**Task directions:**
Nothing past the line containing "Working copies of" belongs in the output. Copy exactly every line of the data below from the first up to and including it.

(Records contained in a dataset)

(* ===== verification/Roundtrip.v ===== *)
(** * Reconciliation into round-trip trades: [trade_reconciliation.py]

    Working copies of the trades are netted first-in first-out per symbol; every
    match yields a closed round trip, what remains on the stacks an open one.
    The [while True] loop runs on fuel, which is proved to suffice. *)

From S2P Require Import Prelude Numeric Vendor Instruments Contracts Orders Fifo.
From Stdlib Require Import Qcanon SpecFloat.

Open Scope Z_scope.

Section Roundtrip.
Context `{PyFloat F}.

(** [pq_types.RoundTripTrade]; an open one has no exit. *)
Record RoundTripTrade := mkRoundTrip {
  rt_contract : contract F;
  rt_entry_order : raw_order F;
  rt_exit_order : option (raw_order F);
  rt_entry_timestamp : Z;
  rt_exit_timestamp : option Z;
  rt_qty : Z;
  rt_entry_price : F;
  rt_exit_price : F;
  rt_entry_reason : option string;
  rt_exit_reason : option string;
  rt_entry_commission : F;
  rt_exit_commission : F;
  rt_entry_properties : ns F;
  rt_exit_properties : ns F;
  rt_net_pnl : F;
}.

(** The working copy of a trade with another quantity and commission. *)
Definition with_remaining (t : trade F) (qty : Z) (commission : F) : trade F :=
  Trade (t_contract t) (t_order t) (t_timestamp t) qty (t_price t) (t_fee t) commission (t_properties t).

(** [abs(a / b)] of integers *)
Definition fraction (a b : Z) : F := f_abs (f_div (f_of_Z a) (f_of_Z b)).

(** [_net_trade(stack, trade)]: the stack and the trade after it, and the round
    trip it returns. *)
Definition net_trade_rt (stack : list (trade F)) (t : trade F)
  : result (list (trade F) * trade F * option RoundTripTrade) :=
  match stack with
  | [] => Ok ([t], t, None)
  | entry :: rest =>
      if Z.sgn (t_qty t) =? Z.sgn (t_qty entry) then Ok (stack ++ [t], t, None)
      else
        let qty := Z.min (Z.abs (t_qty entry)) (Z.abs (t_qty t)) * Z.sgn (t_qty entry) in
        whenever (t_qty entry =? 0) || (t_qty t =? 0) raise ZeroDivisionError "division by zero" ;;
        let entry_fraction := fraction qty (t_qty entry) in
        let exit_fraction := fraction qty (t_qty t) in
        let pnl := f_sub (f_sub
          (f_mul (f_mul (f_of_Z qty) (f_sub (t_price t) (t_price entry))) (c_multiplier (t_contract entry)))
          (f_mul (t_commission t) exit_fraction))
          (f_mul (t_commission entry) entry_fraction) in
        let roundtrip := mkRoundTrip (t_contract entry) (t_order entry) (Some (t_order t))
          (t_timestamp entry) (Some (t_timestamp t)) qty (t_price entry) (t_price t)
          (Some (r_reason_code (t_order entry))) (Some (r_reason_code (t_order t)))
          (f_mul (t_commission entry) entry_fraction) (f_mul (t_commission t) exit_fraction)
          (t_properties entry) (t_properties t) pnl in
        let residual := t_qty entry - qty in
        let entry := with_remaining entry (t_qty entry - qty)
                       (f_mul (t_commission entry) (f_sub f_one entry_fraction)) in
        let t := with_remaining t (t_qty t + qty) (f_mul (t_commission t) (f_sub f_one exit_fraction)) in
        Ok (if residual =? 0 then rest else entry :: rest, t, Some roundtrip)
  end.

(** The [while True] loop of one trade. *)
Fixpoint reconcile_trade (fuel : nat) (stack : list (trade F)) (t : trade F) (reconciled : list RoundTripTrade)
  : result (list (trade F) * list RoundTripTrade) :=
  match fuel with
  | O => Err OutOfFuel
  | S fuel =>
      '(stack, t, roundtrip) ← net_trade_rt stack t;
      match roundtrip with
      | None => Ok (stack, reconciled)
      | Some r =>
          if t_qty t =? 0 then Ok (stack, reconciled ++ [r])
          else reconcile_trade fuel stack t (reconciled ++ [r])
      end
  end.

(** The working copies: the properties gain the attribute [index]. *)
Definition working_trade (index : nat) (t : trade F) : trade F :=
  Trade (t_contract t) (t_order t) (t_timestamp t) (t_qty t) (t_price t) (t_fee t) (t_commission t)
    (dict_set (t_properties t) "index"%string (PInt (Z.of_nat index))).

Definition index_of (p : ns F) : Z :=
  match dict_get p "index"%string with Some (PInt z) => z | _ => 0 end.

Abbreviation stacks := (list (string * list (trade F))).

Definition reconcile_step (st : stacks * list RoundTripTrade) (t : trade F) : result (stacks * list RoundTripTrade) :=
  let stack := default [] (dict_get st.1 (c_symbol (t_contract t))) in
  '(stack, reconciled) ← reconcile_trade (S (length stack)) stack t st.2;
  Ok (dict_set st.1 (c_symbol (t_contract t)) stack, reconciled).

Definition open_roundtrip (t : trade F) : RoundTripTrade :=
  mkRoundTrip (t_contract t) (t_order t) None (t_timestamp t) None (t_qty t) (t_price t) f_nan
    (Some (r_reason_code (t_order t))) None (t_commission t) f_nan (t_properties t) [] f_zero.

(** The final relabelling: [entry_index] keeps the source index. *)
Definition relabel (index : nat) (r : RoundTripTrade) : RoundTripTrade :=
  let p := rt_entry_properties r in
  let p := dict_set p "entry_index"%string (PInt (index_of p)) in
  let p := dict_set p "index"%string (PInt (Z.of_nat index)) in
  mkRoundTrip (rt_contract r) (rt_entry_order r) (rt_exit_order r) (rt_entry_timestamp r)
    (rt_exit_timestamp r) (rt_qty r) (rt_entry_price r) (rt_exit_price r) (rt_entry_reason r)
    (rt_exit_reason r) (rt_entry_commission r) (rt_exit_commission r) p (rt_exit_properties r) (rt_net_pnl r).
(* ===== verification/Account.v ===== *)
(** * The account: [account.py], with [execution_snapshots.py]

    The account owns one [ContractPNL] object per symbol; its dictionaries refer
    to them by symbol.  Methods run in [ST] over the world and the account, so
    that what an exception leaves behind is explicit.  [registry] is the state of
    the contract groups, which the account reads. *)

From S2P Require Import Roundtrip Prelude Numeric Vendor Boundaries Instruments Contracts Orders Fifo.
From S2P Require Import ContractPnl.
From Stdlib Require Import Qcanon SpecFloat.

Open Scope Z_scope.

Definition ns_per_minute : Z := 60 * 10 ^ 9.
Definition ns_per_day : Z := 24 * 60 * ns_per_minute.

(** [timestamp.astype("M8[D]")] *)
Definition day_of (t : Z) : Z := t / ns_per_day.

Section Account.
Context `{PyFloat F} `{!Numpy F} `{SortedDict D} {W : Type}.

(** [_get_calc_timestamps] *)
Definition get_calc_timestamps (timestamps : list Z) (pnl_calc_time : Z) : list Z :=
  let time_delta := pnl_calc_time * ns_per_minute in
  let dates := (fun d => d * ns_per_day) <$> np_unique (day_of <$> timestamps) in
  let target_timestamps := (fun d => d + time_delta) <$> dates in
  let day_starts := np_searchsorted_left timestamps <$> dates in
  let target_ends := np_searchsorted_right timestamps <$> target_timestamps in
  let calc_indices :=
    (fun '(s, e) => (e - 1)%nat) <$> filter (fun '(s, e) => (s < e)%nat) (zip day_starts target_ends) in
  omap (fun i => timestamps !! i) calc_indices.

Record Account := mkAccount {
  ac_starting_equity : F;
  ac_contract_groups : list group;
  ac_timestamps : list Z;
  ac_calc_timestamps : list Z;
  ac_contracts : list (string * contract F);
  ac_symbol_pnls : list (string * ContractPNL F D);
  ac_group_pnls : list (string * list string);      (* symbol_pnls_by_contract_group *)
  ac_trades : list (trade F);
  ac_trades_for_date : list ((string * Z) * list (trade F));
  ac_pnl : D F;
}.

Definition set_symbol_pnls (a : Account) (d : list (string * ContractPNL F D)) : Account :=
  mkAccount (ac_starting_equity a) (ac_contract_groups a) (ac_timestamps a) (ac_calc_timestamps a)
    (ac_contracts a) d (ac_group_pnls a) (ac_trades a) (ac_trades_for_date a) (ac_pnl a).

Definition set_pnl (a : Account) (d : D F) : Account :=
  mkAccount (ac_starting_equity a) (ac_contract_groups a) (ac_timestamps a) (ac_calc_timestamps a)
    (ac_contracts a) (ac_symbol_pnls a) (ac_group_pnls a) (ac_trades a) (ac_trades_for_date a) d.

Definition set_group_pnls (a : Account) (d : list (string * list string)) : Account :=
  mkAccount (ac_starting_equity a) (ac_contract_groups a) (ac_timestamps a) (ac_calc_timestamps a)
    (ac_contracts a) (ac_symbol_pnls a) d (ac_trades a) (ac_trades_for_date a) (ac_pnl a).

(** [_validate_contract_groups]: [NotInst] is no sequence; an element that is no
    group is [NotInst]. *)
Definition validate_contract_groups (contract_groups : arg (list (arg group))) : result (list group) :=
  match contract_groups with
  | NotInst => Err (TypeError "account contract_groups must be a sequence of ContractGroup objects")
  | Inst groups =>
      whenever bool_decide (groups = []) raise ValueError "account requires at least one contract group" ;;
      match mapM (fun g => match g with Inst g => Some g | NotInst => None end) groups with
      | None => Err (TypeError "account contract_groups must contain only ContractGroup objects")
      | Some groups =>
          unless bool_decide (NoDup (cg_name <$> groups))
            raise ValueError "account contract group names must be unique" ;;
          Ok groups
      end
  end.

(** [Account.__init__]; [price_callable] is [callable(price_function)]. *)
Definition Account_init (contract_groups : arg (list (arg group))) (timestamps : ndarray)
    (price_callable : bool) (starting_equity pnl_calc_time : pyval F) : result Account :=
  unless (match starting_equity with PInt _ | PFloat _ | PNpFloat _ => true | _ => false end)
    raise TypeError "starting_equity must be numeric" ;;
  equity ← py_float starting_equity;
  whenever negb (f_isfinite equity) || f_leb equity f_zero
    raise ValueError "starting_equity must be finite and positive" ;;
  match pnl_calc_time with
  | PInt minutes | PNpInt minutes =>
      unless (0 <=? minutes) && (minutes <? 24 * 60)
        raise ValueError "pnl_calc_time must be between 0 and 1439" ;;
      unless price_callable raise TypeError "account price_function must be callable" ;;
      groups ← validate_contract_groups contract_groups;
      ts ← validate_timestamp_grid timestamps;
      Ok (mkAccount equity groups ts (get_calc_timestamps ts minutes) [] [] [] [] [] sd_empty)
  | _ => Err (TypeError "pnl_calc_time must be an integer number of minutes")
  end.

Definition symbols (a : Account) : list string := dict_keys (ac_contracts a).

Definition trade_count (a : Account) : nat := length (ac_trades a).
(* ===== verification/Sparse.v ===== *)
(** * Timestamp buckets: [sparse_iterations.py]

    [SparseIterations] stores only populated buckets in a dictionary; the
    [_Bucket] view indexes, slices and edits one of them.  The abstract
    specification is the dense list with one list per index. *)

From S2P Require Import Prelude.

Open Scope Z_scope.

(** ** Python sequences *)

(** [l[i]]: a negative index counts from the end. *)
Definition py_index (len i : Z) : result nat :=
  let j := if i <? 0 then i + len else i in
  if (0 <=? j) && (j <? len) then Ok (Z.to_nat j) else Err (IndexError "list index out of range").

Record slice := Slice { sl_start : option Z; sl_stop : option Z; sl_step : option Z }.

Definition clamp (lo hi x : Z) : Z := Z.max lo (Z.min hi x).

(** [slice.indices(len)] *)
Definition slice_indices (s : slice) (len : Z) : result (Z * Z * Z) :=
  let step := default 1 (sl_step s) in
  whenever step =? 0 raise ValueError "slice step cannot be zero" ;;
  let '(lo, hi) := if step <? 0 then (-1, len - 1) else (0, len) in
  let bound o d := match o with None => d | Some x => clamp lo hi (if x <? 0 then x + len else x) end in
  let '(dstart, dstop) := if step <? 0 then (hi, lo) else (lo, hi) in
  Ok (bound (sl_start s) dstart, bound (sl_stop s) dstop, step).

(** [range(start, stop, step)], [step] not zero. *)
Definition py_range (start stop step : Z) : list Z :=
  let n := if 0 <? step then (stop - start + step - 1) / step else (start - stop - step - 1) / (- step) in
  (fun k => start + Z.of_nat k * step) <$> seq 0 (Z.to_nat n).

Section Sequences.
Context {T : Type}.

Definition list_getitem (l : list T) (i : Z) : result T :=
  j ← py_index (Z.of_nat (length l)) i;
  match l !! j with Some x => Ok x | None => Err (IndexError "list index out of range") end.

Definition positions_of (l : list T) (s : slice) : result (list nat) :=
  '(a, b, k) ← slice_indices s (Z.of_nat (length l));
  Ok (Z.to_nat <$> py_range a b k).

Definition list_getslice (l : list T) (s : slice) : result (list T) :=
  ps ← positions_of l s; Ok (omap (fun i : nat => l !! i) (ps : list nat)).

Definition list_setitem (l : list T) (i : Z) (x : T) : result (list T) :=
  j ← py_index (Z.of_nat (length l)) i; Ok (<[j := x]> l).

(** [l[s] = xs]: a plain slice is replaced, an extended one filled element by
    element. *)
Definition list_setslice (l : list T) (s : slice) (xs : list T) : result (list T) :=
  '(a, b, k) ← slice_indices s (Z.of_nat (length l));
  if k =? 1 then Ok (take (Z.to_nat a) l ++ xs ++ drop (Z.to_nat (Z.max a b)) l)
  else
    let ps := Z.to_nat <$> py_range a b k in
    unless (length ps =? length xs)%nat
      raise ValueError "attempt to assign sequence of the wrong size to extended slice" ;;
    Ok (foldl (fun l '(p, x) => <[p := x]> l) l (zip ps xs)).

Definition list_delitem (l : list T) (i : Z) : result (list T) :=
  j ← py_index (Z.of_nat (length l)) i; Ok (delete j l).

Definition list_delslice (l : list T) (s : slice) : result (list T) :=
  ps ← positions_of l s; Ok (omap (fun i : nat => if bool_decide (i ∈ ps) then None else l !! i) (seq 0 (length l))).

(** [l.insert(i, x)] *)
Definition list_insert_at (l : list T) (i : Z) (x : T) : list T :=
  let len := Z.of_nat (length l) in
  let j := Z.to_nat (clamp 0 len (if i <? 0 then i + len else i)) in
  take j l ++ x :: drop j l.
End Sequences.

(** ** The container *)

Section Sparse.
Context {T : Type}.

Record SparseIterations := mkSparse {
  si_size : Z;
  si_buckets : list (Z * list T);
}.

Definition sys_maxsize : Z := 2 ^ 63 - 1.

(** [__init__]; [None] is an object that is no integer. *)
Definition SparseIterations_init (size : option Z) : result SparseIterations :=
  match size with
  | None => Err (TypeError "object cannot be interpreted as an integer")
  | Some size =>
      whenever (size <? 0) || (sys_maxsize <? size)
        raise ValueError "timestamp bucket count is outside the supported range" ;;
      Ok (mkSparse size [])
  end.

Definition si_len (s : SparseIterations) : Z := si_size s.
Definition populated_count (s : SparseIterations) : nat := length (si_buckets s).

(** [_index] *)
Definition si_index (s : SparseIterations) (index : Z) : result Z :=
  let index := if index <? 0 then index + si_size s else index in
  unless (0 <=? index) && (index <? si_size s) raise IndexError "timestamp bucket index out of range" ;;
  Ok index.

(** [__getitem__]: the index a view is on, or those of a slice. *)
Definition si_getitem (s : SparseIterations) (index : Z) : result Z := si_index s index.

Definition si_getslice (s : SparseIterations) (sl : slice) : result (list Z) :=
  '(a, b, k) ← slice_indices sl (si_size s);
  foldE (fun acc i => x ← si_getitem s i; Ok (acc ++ [x])) [] (py_range a b k).

Definition at_ (s : SparseIterations) (index : Z) : result (list T) :=
  i ← si_index s index; Ok (default [] (dict_get (si_buckets s) i)).

Definition append_at (s : SparseIterations) (index : Z) (value : T) : result SparseIterations :=
  i ← si_index s index;
  Ok (mkSparse (si_size s) (dict_append (si_buckets s) i value)).

Definition si_replace (s : SparseIterations) (index : Z) (values : list T) : SparseIterations :=
  mkSparse (si_size s)
    (match values with [] => dict_pop (si_buckets s) index | _ => dict_set (si_buckets s) index values end).

(** The mutations of a [_Bucket] on index [i]. *)
Definition bucket_edit (s : SparseIterations) (i : Z) (f : list T -> result (list T)) : result SparseIterations :=
  values ← at_ s i; values ← f values; Ok (si_replace s i values).

Definition bucket_len (s : SparseIterations) (i : Z) : result nat := length <$> at_ s i.
Definition bucket_getitem (s : SparseIterations) (i index : Z) : result T := l ← at_ s i; list_getitem l index.
Definition bucket_getslice (s : SparseIterations) (i : Z) (sl : slice) : result (list T) :=
  l ← at_ s i; list_getslice l sl.
Definition bucket_setitem s i index x := bucket_edit s i (fun l => list_setitem l index x).
Definition bucket_setslice s i sl xs := bucket_edit s i (fun l => list_setslice l sl xs).
Definition bucket_delitem s i index := bucket_edit s i (fun l => list_delitem l index).
Definition bucket_delslice s i sl := bucket_edit s i (fun l => list_delslice l sl).
Definition bucket_insert s i index x := bucket_edit s i (fun l => Ok (list_insert_at l index x)).
Definition bucket_append s i x := append_at s i x.
End Sparse.

Arguments SparseIterations T : clear implicits.

(** ** The dense specification *)

Section Dense.
Context {T : Type}.
Implicit Types s : SparseIterations T.

Record sparse_wf s : Prop := {
  sw_size : 0 <= si_size s <= sys_maxsize;
  sw_dict : dict_wf (si_buckets s);
  sw_bucket i l : dict_get (si_buckets s) i = Some l -> 0 <= i < si_size s /\ l <> [];
}.

(** One list per index. *)
Definition dense s : list (list T) :=
  (fun i => default [] (dict_get (si_buckets s) (Z.of_nat i))) <$> seq 0 (Z.to_nat (si_size s)).

(** The operations: an edit of one bucket, which may be refused. *)
Inductive op :=
  | OpAppend (x : T)
  | OpSetItem (index : Z) (x : T)
  | OpSetSlice (sl : slice) (xs : list T)
  | OpDelItem (index : Z)
  | OpDelSlice (sl : slice)
  | OpInsert (index : Z) (x : T).

(** The view of index [index], then the operation. *)
Definition run_op s (index : Z) (o : op) : result (SparseIterations T) :=
  i ← si_getitem s index;
  match o with
  | OpAppend x => bucket_append s i x
  | OpSetItem index x => bucket_setitem s i index x
  | OpSetSlice sl xs => bucket_setslice s i sl xs
  | OpDelItem index => bucket_delitem s i index
  | OpDelSlice sl => bucket_delslice s i sl
  | OpInsert index x => bucket_insert s i index x
  end.

(** The same operation on a Python list. *)
Definition list_op (o : op) (l : list T) : result (list T) :=
  match o with
  | OpAppend x => Ok (l ++ [x])
  | OpSetItem index x => list_setitem l index x
  | OpSetSlice sl xs => list_setslice l sl xs
  | OpDelItem index => list_delitem l index
  | OpDelSlice sl => list_delslice l sl
  | OpInsert index x => Ok (list_insert_at l index x)
  end.

Lemma dense_length s : length (dense s) = Z.to_nat (si_size s).
Proof. unfold dense. by rewrite length_fmap, length_seq. Qed.

Lemma dense_lookup s j :
  (j < Z.to_nat (si_size s))%nat -> dense s !! j = Some (default [] (dict_get (si_buckets s) (Z.of_nat j))).
Proof. intros Hj. unfold dense. rewrite list_lookup_fmap, lookup_seq_lt by done. done. Qed.

(** The bucket a possibly negative index denotes. *)
Lemma si_index_spec s i j :
  si_index s i = Ok j <-> py_index (si_size s) i = Ok (Z.to_nat j) /\ 0 <= j < si_size s.
Proof.
  unfold si_index, py_index. set (k := if i <? 0 then _ else _). rewrite guard_bind_Ok.
  destruct (Z.leb_spec 0 k), (Z.ltb_spec k (si_size s)); simpl; split; intros; destruct_and?; simplify_eq; try done; try lia.
  split; [done|]. f_equal. lia.
Qed.

Lemma si_index_Ok s i j :
  sparse_wf s -> si_index s i = Ok j ->
  py_index (si_size s) i = Ok (Z.to_nat j) /\
  dense s !! Z.to_nat j = Some (default [] (dict_get (si_buckets s) j)) /\ 0 <= j < si_size s.
Proof.
  intros Hw [Hj Hb]%si_index_spec. split_and!; [done| |lia..]. rewrite dense_lookup by lia. by rewrite Z2Nat.id by lia.
Qed.

Lemma si_index_Err s i e :
  si_index s i = Err e -> e = IndexError "timestamp bucket index out of range" /\ is_ok (py_index (si_size s) i) = false.
Proof.
  unfold si_index, py_index. set (k := if i <? 0 then _ else _). rewrite guard_bind_Err.
  intros [[-> <-]|[_ ?]]; done.
Qed.

(** Replacing one bucket. *)
Lemma replace_dense s j l :
  sparse_wf s -> 0 <= j < si_size s ->
  sparse_wf (si_replace s j l) /\ dense (si_replace s j l) = <[Z.to_nat j := l]> (dense s).
Proof.
  intros [H1 H2 H3] Hj.
  assert (forall i, default [] (dict_get (si_buckets (si_replace s j l)) i) =
            if decide (i = j) then l else default [] (dict_get (si_buckets s) i)) as Hget.
  { intros i. destruct l as [|x l]; simpl.
    - rewrite dict_get_pop by done. by case_decide.
    - rewrite dict_get_set. by case_decide. }
  split.
  - constructor; [done| |].
    + destruct l; simpl; [by apply dict_pop_wf|by apply dict_set_wf].
    + intros i l'. destruct l as [|x l]; simpl; [rewrite dict_get_pop by done|rewrite dict_get_set]; case_decide; subst;
        [done|apply H3|intros [= <-]; done|apply H3].
  - apply list_eq_same_length with (length (dense s)); [by rewrite length_insert|by rewrite !dense_length|].
    intros i x y Hi Hx Hy. rewrite dense_length in Hi. rewrite dense_lookup in Hx by done. injection Hx as <-.
    rewrite Hget. destruct (decide (i = Z.to_nat j)) as [->|Hne].
    + rewrite list_lookup_insert_eq in Hy by (rewrite dense_length; lia). rewrite decide_True by lia. congruence.
    + rewrite list_lookup_insert_ne in Hy by done. rewrite decide_False by lia.
      rewrite dense_lookup in Hy by done. congruence.
Qed.

Lemma append_replace s i j x :
  si_index s i = Ok j ->
  append_at s i x = Ok (si_replace s j (default [] (dict_get (si_buckets s) j) ++ [x])).
Proof.
  intros Hj. unfold append_at, si_replace, dict_append. rewrite Hj. simpl.
  by destruct (default [] _).
Qed.

Lemma si_index_id s i : 0 <= i < si_size s -> si_index s i = Ok i.
Proof.
  intros Hi. unfold si_index. rewrite (proj2 (Z.ltb_ge i 0)) by lia.
  by rewrite (proj2 (Z.leb_le 0 i)), (proj2 (Z.ltb_lt i _)) by lia.
Qed.

(** An operation on a bucket is the list operation, then the replacement. *)
Lemma run_op_edit s i o :
  sparse_wf s ->
  run_op s i o =
    (j ← si_index s i;
     l ← list_op o (default [] (dict_get (si_buckets s) j));
     Ok (si_replace s j l)).
Proof.
  intros Hw. unfold run_op, si_getitem. destruct (si_index s i) as [j|e] eqn:Hj; [|done]. simpl.
  apply si_index_Ok in Hj as (_ & _ & Hj); [|done]. apply si_index_id in Hj.
  destruct o; try (unfold bucket_setitem, bucket_setslice, bucket_delitem, bucket_delslice, bucket_insert, bucket_edit, at_;
    by rewrite Hj).
  unfold bucket_append. by rewrite (append_replace _ _ _ _ Hj).
Qed.

Lemma populated_dense s :
  sparse_wf s -> populated_count s = length (filter (fun l => l <> []) (dense s)).
Proof.
  intros [H1 H2 H3].
  assert (filter (fun l => l <> []) (dense s) =
    (fun i => default [] (dict_get (si_buckets s) (Z.of_nat i))) <$>
      filter (fun i => is_Some (dict_get (si_buckets s) (Z.of_nat i))) (seq 0 (Z.to_nat (si_size s)))) as ->.
  { unfold dense. rewrite list_filter_fmap. f_equal. apply filter_ext_in. intros i _. simpl.
    destruct (dict_get (si_buckets s) (Z.of_nat i)) as [l|] eqn:Hl; simpl.
    - apply H3 in Hl as [_ Hl]. split; [eauto|done].
    - split; [done|by intros [? ?]]. }
  rewrite length_fmap. unfold populated_count.
  transitivity (length (dict_keys (si_buckets s))); [unfold dict_keys; by rewrite length_fmap|].
  transitivity (length (Z.of_nat <$> filter (fun i => is_Some (dict_get (si_buckets s) (Z.of_nat i))) (seq 0 (Z.to_nat (si_size s)))));
    [|by rewrite length_fmap].
  apply Permutation_length, NoDup_Permutation; [done| |].
  - apply (NoDup_fmap_2 _), NoDup_filter, NoDup_seq.
  - intros k. rewrite list_elem_of_fmap. split.
    + intros Hk. assert (is_Some (dict_get (si_buckets s) k)) as [l Hl].
      { apply not_eq_None_Some. by intros Hn%dict_get_None. }
      pose proof (H3 _ _ Hl) as [Hb _]. exists (Z.to_nat k). rewrite list_elem_of_filter, elem_of_seq, Z2Nat.id by lia.
      split_and!; [done|eauto|lia..].
    + intros (i & -> & [[l Hl] _]%list_elem_of_filter). by apply dict_get_Some_keys in Hl.
Qed.
End Dense.

(** ** Properties *)

(** Every edit of a bucket behaves as the same edit of a Python list in a
    dense list of lists: a valid, possibly negative, index picks the list, the
    list operation decides the result or the exception, no other bucket changes,
    and an index out of range raises [IndexError].  The dictionary never keeps
    an empty bucket, so [populated_count] counts the nonempty lists. *)
Theorem sparse_refines_dense {T} (s : SparseIterations T) i o :
  sparse_wf s ->
  populated_count s = length (filter (fun l => l <> []) (dense s)) /\
  match run_op s i o with
  | Ok s' => sparse_wf s' /\ exists j l l', py_index (si_size s) i = Ok j /\ dense s !! j = Some l /\
      list_op o l = Ok l' /\ dense s' = <[j := l']> (dense s)
  | Err e => (is_ok (py_index (si_size s) i) = false /\ e = IndexError "timestamp bucket index out of range") \/
      exists j l, py_index (si_size s) i = Ok j /\ dense s !! j = Some l /\ list_op o l = Err e
  end.
Proof.
  intros Hw. split; [by apply populated_dense|]. rewrite run_op_edit by done.
  destruct (si_index s i) as [j|e] eqn:Hj; simpl; [|apply si_index_Err in Hj as [-> ?]; auto].
  apply si_index_Ok in Hj as (Hp & Hd & Hb); [|done].
  destruct (list_op o _) as [l'|e] eqn:Ho; simpl; [|right; eauto].
  destruct (replace_dense s j l' Hw Hb) as [Hw' Hd']. split; [done|]. eauto 10.
Qed.

Definition demo_sparse : SparseIterations Z := mkSparse 5 [(2, [10; 20; 30]); (0, [7])].

Lemma demo_sparse_wf : sparse_wf demo_sparse.
Proof.
  constructor.
  - done.
  - unfold dict_wf. simpl. repeat constructor; set_solver.
  - intros i l Hl. unfold demo_sparse in *. cbn [si_buckets si_size dict_get] in *. repeat case_decide; by simplify_eq.
Defined.

Lemma sparse_refines_dense_witness :
  exists s', run_op demo_sparse (-3) (OpSetSlice (Slice None None (Some 2)) [1; 3]) = Ok s' /\
    exists j l l', py_index 5 (-3) = Ok j /\ dense demo_sparse !! j = Some l /\
      list_op (OpSetSlice (Slice None None (Some 2)) [1; 3]) l = Ok l' /\ dense s' = <[j := l']> (dense demo_sparse).
Proof.
  eexists. split; [vm_compute; reflexivity|].
  exact (proj2 (proj2 (sparse_refines_dense demo_sparse (-3) (OpSetSlice (Slice None None (Some 2)) [1; 3]) demo_sparse_wf))).
Defined.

**Solution below:**
(* ===== verification/Roundtrip.v ===== *)
(** * Reconciliation into round-trip trades: [trade_reconciliation.py]

    Working copies of the trades are netted first-in first-out per symbol; every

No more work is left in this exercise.